Segment Start: Supplied information

(** A foreign device's broadcast, end to end. What the device sends goes to its BBMD; the BBMD's link hands it to the
    tables as a distribution from that device; with the device registered, a fanout budget for the live
    registrations and storage for [MAX_TARGETS], the tables send it to every other registered device; and such a
    device, taking Forwarded-NPDUs only from its BBMD, hands the same NPDU up as a broadcast from the device that sent it. *)
Theorem foreign_broadcast_delivered f b g ff gf t cx npdu o flood n r room p :
  let direct := {| ad_node := true; ad_broadcast := false |} in
  lk_mode f = ModeForeign ff -> fr_bbmd ff = Some (lk_address b) -> lk_mode b = ModeBbmd ->
  lk_mode g = ModeForeign gf -> fr_bbmd gf = Some (lk_address b) ->
  link_broadcast f npdu = Ok (o, flood) -> wf_bytes npdu -> wf_sa (lk_address f) ->
  bvll_encoded_len (ForwardedNpdu (lk_address f) npdu) = Ok n ->
  lk_address f <> lk_address b -> contains_ip (link_groups b) (sa_ip (lk_address f)) = false ->
  lk_address f <> lk_address g -> groups_contains (link_groups g) (lk_address f) = false ->
  contains_ip (link_groups g) (sa_ip (lk_address b)) = false ->
  wf_tables t -> tb_nat t = None -> is_registered_at (tb_fdt t) (lk_address f) (cx_now cx) = true ->
  r ∈ live_at (tb_fdt t) (cx_now cx) -> rg_address r = lk_address g ->
  (length (live_at (tb_fdt t) (cx_now cx)) <= cx_fdt_fanout cx)%nat -> (MAX_TARGETS t <= room)%nat ->
  og_to o = lk_address b /\
  link_receive b (carrying (og_message o) (lk_address f) direct) p = (p, RBbmd (ForDistribute (lk_address f) npdu)) /\
  exists di, distribute_broadcast t cx (lk_subnet b) (lk_address f) npdu room = Ok di /\
    (lk_address g, distribution_message di) ∈ transmissions di /\
    link_receive g (carrying (distribution_message di) (lk_address b) direct) p =
      (p, RDeliver {| dl_npdu := npdu; dl_source := lk_address f; dl_group := true |}).
Proof.
  intros direct Hf Hfb Hb Hg Hgb Ho Hw Hsa Hn Hfb' Hcb Hfg Hcg Hcgb Ht Hnat Hreg Hr Hrg Hfan Hroom.
  unfold link_broadcast in Ho. rewrite Hf, Hfb in Ho. destruct (link_fits _ _ _); [|done]. cbn in Ho.
  injection Ho as <- <-. cbn [og_to og_message]. split; [done|].
  destruct (bvll_encoded_len_ok _ _ Hn) as [En Hlen]. cbn in En. split.
  - rewrite (receive_carrying b _ _ direct p ArrivedUnicast (4 + length npdu + 0)); try done.
    + cbn. unfold link_request. cbn. unfold is_own. rewrite bool_decide_false by done. by rewrite Hb.
    + apply (npdu_message_len (DistributeBroadcastToNetwork npdu) npdu); [done|]. cbn. lia.
  - destruct (distribute_broadcast t cx (lk_subnet b) (lk_address f) npdu room) as [di|] eqn:Ed;
      [|unfold distribute_broadcast in Ed; by rewrite Hreg in Ed].
    exists di. split; [done|]. split.
    { rewrite <-Hrg. eapply transmitted; try done. by rewrite Hrg. }
    unfold distribute_broadcast in Ed. rewrite Hreg in Ed. cbn in Ed. injection Ed as <-.
    unfold distribution_message, origin_for. rewrite Hnat. cbn [di_origin di_npdu].
    rewrite (receive_carrying g _ _ direct p ArrivedUnicast n); try done.
    + cbn. unfold link_forwarded, is_own. rewrite bool_decide_false, Hcg, Hg, Hgb by done.
      rewrite (bool_decide_true (Some (lk_address b) = _)) by done. cbn. rewrite andb_false_r. done.
    + unfold link_arrival. cbn. by rewrite Hg.
Qed.
End Path.
Lemma unicast_delivered_witness :
  let npdu := [1; 4; 16; 8] in
  link_receive (node_at 2 ModeBbmd) (carrying (OriginalUnicastNpdu npdu) (host 1) {| ad_node := true; ad_broadcast := false |}) tt =
    (tt, RDeliver {| dl_npdu := npdu; dl_source := host 1; dl_group := false |}).
Proof.
  intros npdu.
  apply (unicast_delivered (node_at 1 ModeNormal) (node_at 2 ModeBbmd) npdu
    {| og_to := host 2; og_message := OriginalUnicastNpdu npdu |} 8 {| ad_node := true; ad_broadcast := false |} tt).
  - vm_compute. reflexivity.
  - repeat constructor; vm_compute; discriminate.
  - vm_compute. reflexivity.
  - vm_compute. discriminate.
  - vm_compute. reflexivity.
  - reflexivity.
Defined.
(** A BBMD at 10.0.0.9 with two registered devices, 10.0.0.1 and 10.0.0.2. *)
Definition bbmd_tables : Tables :=
  let t := tables_new 4 4 (host 9) in
  let register t h := (serve t (ReqRegister (host h) 60) 0 tt 0).1.1 in
  register (register t 1) 2.
Lemma bbmd_tables_wf : wf_tables bbmd_tables.
Proof.
  unfold bbmd_tables. cbv zeta.
  change (wf_tables (tables_step (tables_step (tables_new 4 4 (host 9)) (TServe (ReqRegister (host 1) 60) 0 tt 0))
    (TServe (ReqRegister (host 2) 60) 0 tt 0))).
  do 2 (apply tables_step_wf; [|vm_compute; try done; split_and?; discriminate]). apply tables_new_wf.
Qed.
Lemma foreign_broadcast_delivered_witness :
  let npdu := [1; 4; 16; 8] in
  let g := node_at 2 (ModeForeign (foreign_new (host 9) 60)) in
  exists di, distribute_broadcast bbmd_tables {| cx_now := 0; cx_fdt_fanout := 8 |} (local_subnet_new (host 255)) (host 1)
    npdu 9 = Ok di /\ (host 2, distribution_message di) ∈ transmissions di /\
  link_receive g (carrying (distribution_message di) (host 9) {| ad_node := true; ad_broadcast := false |}) tt =
    (tt, RDeliver {| dl_npdu := npdu; dl_source := host 1; dl_group := true |}).
Proof.
  intros npdu g.
  destruct (foreign_broadcast_delivered (node_at 1 (ModeForeign (foreign_new (host 9) 60))) (node_at 9 ModeBbmd) g
    (foreign_new (host 9) 60) (foreign_new (host 9) 60) bbmd_tables {| cx_now := 0; cx_fdt_fanout := 8 |} npdu
    {| og_to := host 9; og_message := DistributeBroadcastToNetwork npdu |} false 14
    {| rg_address := host 2; rg_ttl := 60; rg_at := 0 |} 9 tt) as (_ & _ & H);
    [reflexivity..|vm_compute; reflexivity|repeat constructor; vm_compute; discriminate|
     split; split; vm_compute; discriminate|vm_compute; reflexivity|vm_compute; discriminate|vm_compute; reflexivity|
     vm_compute; discriminate|vm_compute; reflexivity|vm_compute; reflexivity|apply bbmd_tables_wf|reflexivity|
     vm_compute; reflexivity|apply (bool_decide_unpack _); vm_compute; exact I|reflexivity|vm_compute; lia|vm_compute; lia|].
  exact H.
Defined.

Segment End: Supplied information

> **Problem to work on**
Return exactly the lines that run from the top of the listing above to the line containing "tables as a", please, keeping both end lines and leaving out everything else.

> **Task response**
(** A foreign device's broadcast, end to end. What the device sends goes to its BBMD; the BBMD's link hands it to the
    tables as a distribution from that device; with the device registered, a fanout budget for the live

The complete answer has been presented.